At least 28 dead after fuel tank blast in Lebanon

AFP
At least 28 people were killed and nearly 80 others injured when a fuel tank exploded in northern Lebanon yesterday, authorities and medics said.
AFP

At least 28 people were killed and nearly 80 others injured when a fuel tank exploded in northern Lebanon yesterday, authorities and medics said, scalding a crowd that was clamoring for gasoline in the crisis-hit country.

The night-time tragedy overwhelmed medical facilities and heaped new misery on a nation already beset by an economic crisis and severe fuel shortages that have crippled hospitals and caused long power cuts.

It revived bitter memories of an enormous explosion at Beirut port in August last year that killed more than 200 people and destroyed swathes of the capital.

An adviser to the health ministry said the death toll from the blast in Al-Tleil village, in the remote northern region of Akkar, had climbed to 28, while the Lebanese Red Cross earlier put the number of wounded at 79.

The military said a fuel tank that "had been confiscated by the army to distribute to citizens" exploded just before 2am, leaving soldiers also among the wounded.

The army began raiding gas stations on Saturday to curb hoarding by suppliers after the central bank chief announced last week he would scrap fuel subsidies.

The official National News Agency said the blast followed scuffles between "residents that gathered around the container to fill up gasoline" overnight.

Hospitals in Akkar, one of Lebanon's poorest regions near the border with Syria, and in the northern port city of Tripoli said they had to turn away many of the injured because they were ill-equipped to treat severe burns.

"The corpses are so charred that we can't identify them," said Yassine Metlej, an employee at a Akkar hospital where seven bodies and dozens of injured were brought.

"Some have lost their faces, others their arms," Metlej said.

The head of Lebanon's High Relief Council, Mohammad Kheir, said authorities were "in contact with Turkey and Egypt to transfer the most serious cases abroad," according to NNA.

"This is a real catastrophe, like the Beirut explosion," he said.

Unable to seek treatment in Akkar, Ismail al-Sheikh, 23, who sustained burns to his arms and legs, was driven by his sister Marwa to the Geitawi hospital in Beirut.

"At night, we were informed that the army was distributing gasoline ... so people flocked to fill it in plastic containers ... straight from the tank," Marwa said.

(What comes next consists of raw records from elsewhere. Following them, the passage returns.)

(* ===== verification/Prelude.v ===== *)
(** * The IA-64 processor of qemu-system-ia64

    A verification of the parts of the IA-64 target ([src/target/ia64]) and of
    the I/O SAPIC ([src/hw/ia64/ia64_iosapic.c]) that hold the processor's
    state together: the register stack engine, exceptions and interrupts,
    machine checks, the ALAT, and the register views.

    ** The program

    The translator turns guest instructions into TCG code, which calls helper
    functions for everything that is not plain arithmetic.  The helpers in
    [arch/] work on one structure, [CPUIA64State].
    - The register stack engine ([arch/rse.c]) keeps the stacked registers
      r32 to r127 in a ring of 96 physical registers and spills to and fills
      from a backing store in memory, with one NaT collection word for every 63
      registers.  Its loads and stores may fault or be interrupted at any word.
    - [arch/exception.c] raises exceptions, delivers them to the interruption
      vector table and checks for interrupts between instructions; the register
      stack calls it in the windows between its mandatory references.
    - [arch/interrupt.c] is the local SAPIC and the interval timer, which decide
      whether there is an interrupt; [ia64_iosapic.c] sends them the interrupts
      of the devices.
    - [arch/ras.c] logs machine checks and enters the firmware's PMI, machine
      check and INIT handlers, with a snapshot of the registers in memory and one
      of the register stack.
    - [arch/alat.c] is the advanced load address table, invalidated by stores
      of this and of other processors.
    - [arch/system.c], [arch/fp.c], [fpreg.c] and [arch/simd-ops.c] have the
      predicate registers, the banks, the rotating and the spilled forms of the
      floating-point registers, and the packed integer operations.

    ** The files

    - Prelude: machine words as [Z] with explicit wrap-around and their bit
      lemmas ([zbits]), arrays as lists ([aget], [aset]), bit maps, loops
      ([for_range], [while_bits]), record updates, and the monad of state and
      exceptions with its assertion [ensures].
    - Arch: the constants of [cpu.h] and the page attribute checks.
    - Env: [CPUIA64State] and its sub-states, with the field names of
      [cpu.h] and [internals.h].
    - Simd: [arch/simd-ops.c].
    - Fpreg: [fpreg.h] and [fpreg.c].
    - Alat: [arch/alat.c], the data translation it uses of [arch/mmu.c], and
      the RAM write generation of [system/physmem.c].
    - Registers: predicates, banks and [PSR] of [arch/system.c], and the lazy
      rotation of [arch/fp.c].
    - Interrupt: [arch/interrupt.c], and the requests that [arch/ras.c] posts
      to a processor.
    - Iosapic: [hw/ia64/ia64_iosapic.c].
    - RseMap, RseRnat, RseOps: the definitions of [arch/rse.c] (the renaming
      and the copies of a frame; the NaT collections; the operations), with the
      parts of the other files that they call.
    - RsePart, RseSteps, RseLoads, RseFrames, RseReturns, RseAlloc, RseRuns: the
      invariant of the engine and the proof that its operations implement an
      unbounded stack of registers.
    - RseContext: the snapshots of the engine.
    - RseOutside: what the engine does not change.
    - Ras: [arch/ras.c] on the processor.
    - Exception: [arch/exception.c], and the mapping of misses in the boot
      environment of [arch/firmware.c].
    - Handlers: interruption handlers that use the register stack.
    - RseTheorems: the properties of the register stack as a whole.

    ** State and operations

    A C integer is a [Z] in the range of its type, and an operation that can
    leave the range wraps as C does ([u8] to [u64], [~64]); signed counters are
    [Z] and the invariants bound them.  A structure is a record with the fields
    of the source, an enumeration an inductive type, an array a list whose
    length is part of the well-formedness condition.  Pure code is a function,
    code that updates [env] a function from state to state, and code that may
    [longjmp] out (a fault in a load or store, an interrupt, a refused
    instruction) an operation [M E S A] that returns or raises, with the changes
    made so far in both cases.  The names are those of the source; where a
    function is long its parts have definitions of their own.

    What is outside the files above is a parameter with laws.
    - [RseWorld] and [RseWorldLaws] (RseOps): the memory accesses, which may
      fault without effect, the debug registers, the flush of translations and
      the IA-32 engine.  The interrupt delivery is a parameter there as well, and
      [delivering] of Exception instantiates it with the code.
    - [RasWorld] and [RasLaws] (Ras): physical memory.
    - [DeliveryWorld] and [DeliveryLaws] (Exception): the IA-32 engine, the
      firmware's assists and the reset.
    - [Translation] (Alat): the TLB lookup.  The counters of other processors
      are a trace, read at increasing times.
    - The virtual clock of Interrupt is a function of the number of reads.
    The flat memory of RseOps, with an optional fault at a chosen access, has
    all the laws, and the witnesses run on it.

    ** What is shown

    - The register stack: programs of register writes, [alloc], [flushrs] and
      nested calls run as on an unbounded stack of registers, values and NaT
      bits; a call preserves its caller's locals; [flushrs] writes the stack to
      memory; a fault or an interrupt at any mandatory reference leaves the stack
      intact, and an interrupted return can be resumed; the engine's own
      consistency check never fails; every fast path of the frame copies computes
      the same function; no known NaT bit is lost by the latches and the table of
      collections while the table is not full; a snapshot restores the engine.
      The theorems on whole programs are for models without a clean partition,
      which are all models of [cpu.c], and for memory that only the processor
      writes ([RseWorldLaws]).
    - Interruptions: the state of a handler is given exactly; delivery and
      [rfi] are the identity on the interrupted program; a handler that covers
      the frame and uses the register stack is invisible to it; the interrupt
      check takes an external interrupt exactly when nothing comes before it, the
      frame is complete, and it is enabled and deliverable; the windows of the
      register stack are safe with the processor's own delivery.
    - Machine checks: the firmware can resume what a machine check or INIT
      interrupted, whatever it has done to the registers, if it has left the
      saved state alone; a refused PMI stays pending.
    - Interrupts: the request line is up exactly when something can be
      delivered; reading [IVR] and [EOI] implement a stack of in-service vectors;
      an armed timer fires, however often the counter is read meanwhile; a level
      input of the I/O SAPIC to an identifier that a processor keeps is never
      forgotten.
    - The ALAT's indexes agree; a check that hits excludes a store of another
      processor or a device since the load; a store removes exactly the entries
      that share a byte with it; rotations and bank switches move views and not
      registers; spilled registers and packed lanes have their architected
      values.
    - Departures of the code from its comments or from the architecture:
      [rnat_write_misfiles_latch], [uncollected_ifa], [itc_delay_not_first].

    ** Loops and fuel

    Loops over ranges are [for_range].  The other loops have fuel that is
    proved sufficient, or equal to a bound of the code: 64 for loops over the
    bits of a word; the end of the frame for the spans of a copy, each of which
    advances; the number of table entries for the scans of the collections; the
    number of processors for the redirection of an interrupt; the words of the
    dirty partition, or the missing words of the frame, for the mandatory stores
    and loads, each of which moves one word ([flush_loop_spec],
    [new_frame_loop_spec], [frame_loads_loop_spec] and their users show that the loop
    has then done its work).  [ctop_pipeline] gives the iterations of a counted
    loop.

    ** Not modelled

    - The decoder and the translation to TCG: their meaning is that of the TCG
      back ends.
    - The TLB, the VHPT walker and the protection keys of [arch/mmu.c], which
      are entangled with QEMU's own TLB; their results are parameters.
    - The floating-point arithmetic of [arch/fp.c], which calls SoftFloat.
    - The access checks of the application, control and model-specific registers
      of [arch/system.c], other than those with effects on modelled state
      ([AR.RNAT], [AR.BSPSTORE], [TPR], [LID]).
    - [ia64_rse_cloop_fill_st1], a fast path of a store loop through host memory
      pointers.
    - PAL procedures, the firmware interface and its unaligned emulation: tables
      of constants and calls into the board.
    - The IA-32 engine, migration, gdb and dump support, the boards and chipsets,
      and the rest of QEMU.
    - Log messages, trace points and the checks of debug builds. *)
From Stdlib Require Export ZArith Lia Btauto Bool.
From stdpp Require Export base numbers list option tactics.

"Most of the people who were there said that someone had thrown a lighter on the floor" causing a fire that sparked the explosion, she added.

Other eyewitnesses claimed that shots were fired before the blast. Grief and anger filled the corridors outside the emergency rooms.

"What am I going to tell my sister?!" said a man in military uniform whose brother-in-law has been reported missing and brother hospitalized.

Lebanon, hit by a financial crisis branded by the World Bank as one of the planet's worst since the 1850s, has been grappling with soaring poverty, a plummeting currency and dire fuel shortages.

Central bank governor Salameh said last Wednesday the bank cannot afford fuel subsidies due to dwindling foreign reserves.